Patron, Lady Helen Liddell, Baroness Liddell of Coatdyke

Helen Liddell and her husband Alistair both come from Coatbridge in Lanarkshire, the town that grew out of the estate of Drumpellier, owned by the family of James Stirling, the Founding Governor of Western Australia, and where he was brought up. Every day of her University career, Helen left from Drumpellier station to go to Strathclyde University where she studied economics.

Lady Helen Liddell photo

Starting work as an economist with the Scottish Trades Union Congress, Helen soon became immersed in the new oil and gas industries setting up in Scotland, knowledge that stood her in good stead when she visited WA, often meeting Scots who travelled down to Australia to work in the industry. A happy memory is a picture of Helen and a crowd of Aberdonians in front of the Kangaroo in the CBD.

From that start, her career soon took off, she joined the BBC as an economics reporter in Scotland, then left to become General Secretary of the Scottish Labour Party. After 11 years and a string of successes, she left to write novels only to be lured into newspapers as Director of Corporate Affairs for Scottish Daily Record and Sunday Mail Ltd, at that time the most successful newspaper company in Scotland.

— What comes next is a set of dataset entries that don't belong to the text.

(* ===== verification/FrameProps.v ===== *)
(** Well-formed frames: the arrays have the lengths of the limits and the two
    halves of every long and double among the locals stay together.  Every
    operation preserves this and stays inside the arrays.

    What the operations of a stack map frame do: no operation leaves its
    arrays, pops undo pushes, and the effect of the ones that change or
    compare whole frames. *)

From S2P Require Import Prelude Traps Symbols Bytecodes ConstantPool VerificationType StackMapFrame StackMapTable.
From S2P Require Import Method ClassVerifier Sample.
#[local] Open Scope Z_scope.

(** ** Halves *)

Definition first_half (t : VerificationType) : bool := is_double t || is_long t.
Definition second_half (t : VerificationType) : bool := is_double2 t || is_long2 t.
Definition whole (t : VerificationType) : Prop := first_half t = false /\ second_half t = false.

(** The array as a function; what is not in it is unusable. *)
Definition slot (l : list VerificationType) (i : Z) : VerificationType :=
  match zlookup l i with Some t => t | None => Bogus end.

Definition paired_at (g : Z -> VerificationType) : Prop :=
  forall i, (first_half (g i) = true -> g (i + 1) = to_category2_2nd (g i)) /\
            (second_half (g i) = true -> first_half (g (i - 1)) = true /\ g i = to_category2_2nd (g (i - 1))).
Definition paired (l : list VerificationType) : Prop := paired_at (slot l).

Lemma slot_zinsert l i x j :
  0 <= i < zlength l -> slot (zinsert l i x) j = if j =? i then x else slot l j.
Proof.
  intros Hi. unfold slot. rewrite zlookup_zinsert, (Z.eqb_sym i j).
  destruct (Z.eqb_spec j i) as [->|]; simpl; [|done].
  destruct (Z.leb_spec 0 i), (Z.ltb_spec i (zlength l)); simpl; done || lia.
Qed.

Lemma slot_range l i : slot l i <> Bogus -> 0 <= i < zlength l.
Proof.
  unfold slot. destruct (zlookup l i) eqn:Hl; [|done]. by apply zlookup_Some in Hl.
Qed.

Lemma second_of_first t : first_half t = true -> second_half (to_category2_2nd t) = true.
Proof. by destruct t. Qed.
Lemma first_not_second t : first_half t = true -> second_half t = false.
Proof. by destruct t. Qed.
Lemma first_usable t : first_half t = true -> t <> Bogus.
Proof. by destruct t. Qed.
Lemma second_usable t : second_half t = true -> t <> Bogus.
Proof. by destruct t. Qed.
Lemma bogus_whole : whole Bogus.
Proof. done. Qed.

Lemma paired_ext g h : (forall j, g j = h j) -> paired_at g -> paired_at h.
Proof. intros He Hg i. rewrite <- !He. apply Hg. Qed.

(** Writing whole values: the halves whose partner is overwritten go too. *)
Definition overwrite (g : Z -> VerificationType) (i : Z) (t : VerificationType) : Z -> VerificationType :=
  fun j => if j =? i then t
           else if (j =? i - 1) && second_half (g i) then Bogus
           else if (j =? i + 1) && first_half (g i) then Bogus
           else g j.

Lemma overwrite_here g i t : overwrite g i t i = t.
Proof. unfold overwrite. by rewrite Z.eqb_refl. Qed.

Lemma overwrite_paired g i t : paired_at g -> whole t -> paired_at (overwrite g i t).
Proof.
  intros Hg [Ht1 Ht2] j. unfold overwrite.
  destruct (Hg j) as [Hf Hs], (Hg i) as [Hfi Hsi], (Hg (j + 1)) as [Hf1 Hs1], (Hg (j - 1)) as [Hf0 Hs0].
  split; intros Hh.
  - destruct (Z.eqb_spec j i) as [->|Hji]; [congruence|].
    destruct ((j =? i - 1) && second_half (g i)) eqn:E1; [done|].
    destruct ((j =? i + 1) && first_half (g i)) eqn:E2; [done|].
    specialize (Hf Hh). pose proof (second_of_first _ Hh) as H2. rewrite <- Hf in H2.
    destruct (Z.eqb_spec (j + 1) i) as [He|He].
    + subst i. rewrite H2, andb_true_r in E1. lia.
    + destruct (Z.eqb_spec (j + 1) (i - 1)) as [He'|He']; simpl.
      * destruct (second_half (g i)) eqn:Hsec; [|destruct (Z.eqb_spec (j + 1) (i + 1)); [lia|done]].
        destruct Hsi as [Hp _]; [done|]. rewrite <- He' in Hp. apply first_not_second in Hp. congruence.
      * destruct (Z.eqb_spec (j + 1) (i + 1)); [lia|done].
  - destruct (Z.eqb_spec j i) as [->|Hji]; [congruence|].
    destruct ((j =? i - 1) && second_half (g i)) eqn:E1; [done|].
    destruct ((j =? i + 1) && first_half (g i)) eqn:E2; [done|].
    destruct (Hs Hh) as [Hp He].
    destruct (Z.eqb_spec (j - 1) i) as [Hi|Hi].
    + subst i. rewrite Hp, andb_true_r in E2. lia.
    + destruct (Z.eqb_spec (j - 1) (i - 1)) as [Hi'|Hi']; [lia|]. simpl.
      destruct (Z.eqb_spec (j - 1) (i + 1)) as [Hi''|Hi'']; simpl; [|done].
      destruct (first_half (g i)) eqn:Hfirst; [|done].
      pose proof (second_of_first _ Hfirst) as H2. rewrite <- Hfi in H2 by done.
      rewrite <- Hi'' in H2. apply first_not_second in Hp. congruence.
Qed.

Lemma set_pair_paired g i t :
  paired_at g -> whole (g i) -> whole (g (i + 1)) -> first_half t = true ->
  paired_at (fun j => if j =? i then t else if j =? i + 1 then to_category2_2nd t else g j).
Proof.
  intros Hg [Hw1 Hw2] [Hw3 Hw4] Ht j. pose proof (second_of_first _ Ht) as Ht2.
  destruct (Hg j) as [Hf Hs]. split; intros Hh.
  - destruct (Z.eqb_spec j i) as [->|Hji].
    + destruct (Z.eqb_spec (i + 1) i); [lia|]. by rewrite Z.eqb_refl.
    + destruct (Z.eqb_spec j (i + 1)) as [->|Hj]; [apply first_not_second in Hh; congruence|].
      specialize (Hf Hh). pose proof (second_of_first _ Hh) as H2. rewrite <- Hf in H2.
      destruct (Z.eqb_spec (j + 1) i) as [He|_]; [rewrite He in H2; congruence|].
      by destruct (Z.eqb_spec (j + 1) (i + 1)); [lia|].
  - destruct (Z.eqb_spec j i) as [->|Hji]; [apply first_not_second in Ht; congruence|].
    destruct (Z.eqb_spec j (i + 1)) as [->|Hj].
    + replace (i + 1 - 1) with i by lia. by rewrite Z.eqb_refl.
    + destruct (Hs Hh) as [Hp He]. destruct (Z.eqb_spec (j - 1) i) as [He'|_]; [lia|].
      destruct (Z.eqb_spec (j - 1) (i + 1)) as [He'|_]; [rewrite He' in Hp; congruence|done].
Qed.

After that she became for a short time the CEO of a small Venture Capital company until duty called with the until the untimely death of her dear friend John Smith MP. Leader of the Labour Party and MP for Monklands East, her home seat. After a brutal by-election she entered Parliament, something she said, with a young family, she would never do.

With the election of the Labour Government in 1997, Tony Blair made her Economic Secretary to the Treasury, and for the next 8 years she held a number of high ministerial offices, including Energy Minister, until she became the first and only woman to become Secretary of State for Scotland. She was elevated to the Privy Counsel in 1998.

Leaving office and planning to leave Parliament to allow her husband to develop further his very successful career, Tony Blair asked her to become British High Commissioner to Australia, the first woman who was not a career diplomat, to become a Head of Mission in the history of the Foreign and Commonwealth Office. She lived in Australia from 2005 until 2009, and is still a frequent visitor.

When she completed her posting, Helen came back to Scotland and in 2010 was ennobled for her achievement in both Scotland and Australia. She took the title, Baroness Liddell of Coatdyke, a council housing estate in Coatbridge where she, her parents and her husband and his parents came from.

Helen is active in the House of Lords, currently on the Select Committee that scrutinises trade deals, including currently the deal proposed with Australia. She also Chairs the company that owns the Married Quarters Estate of the Armed Forces, and she is a Trustee of the Northcote Trust, which funds postgraduate degrees in for British students in Australia. She is also a Non-Executive Director of the Australian Chamber Orchestra.

And she likes to boast that she was twice the Chieftain of Shotts Highland Games, and she was also Chieftain of Bundanoon (NSW) Highland Games.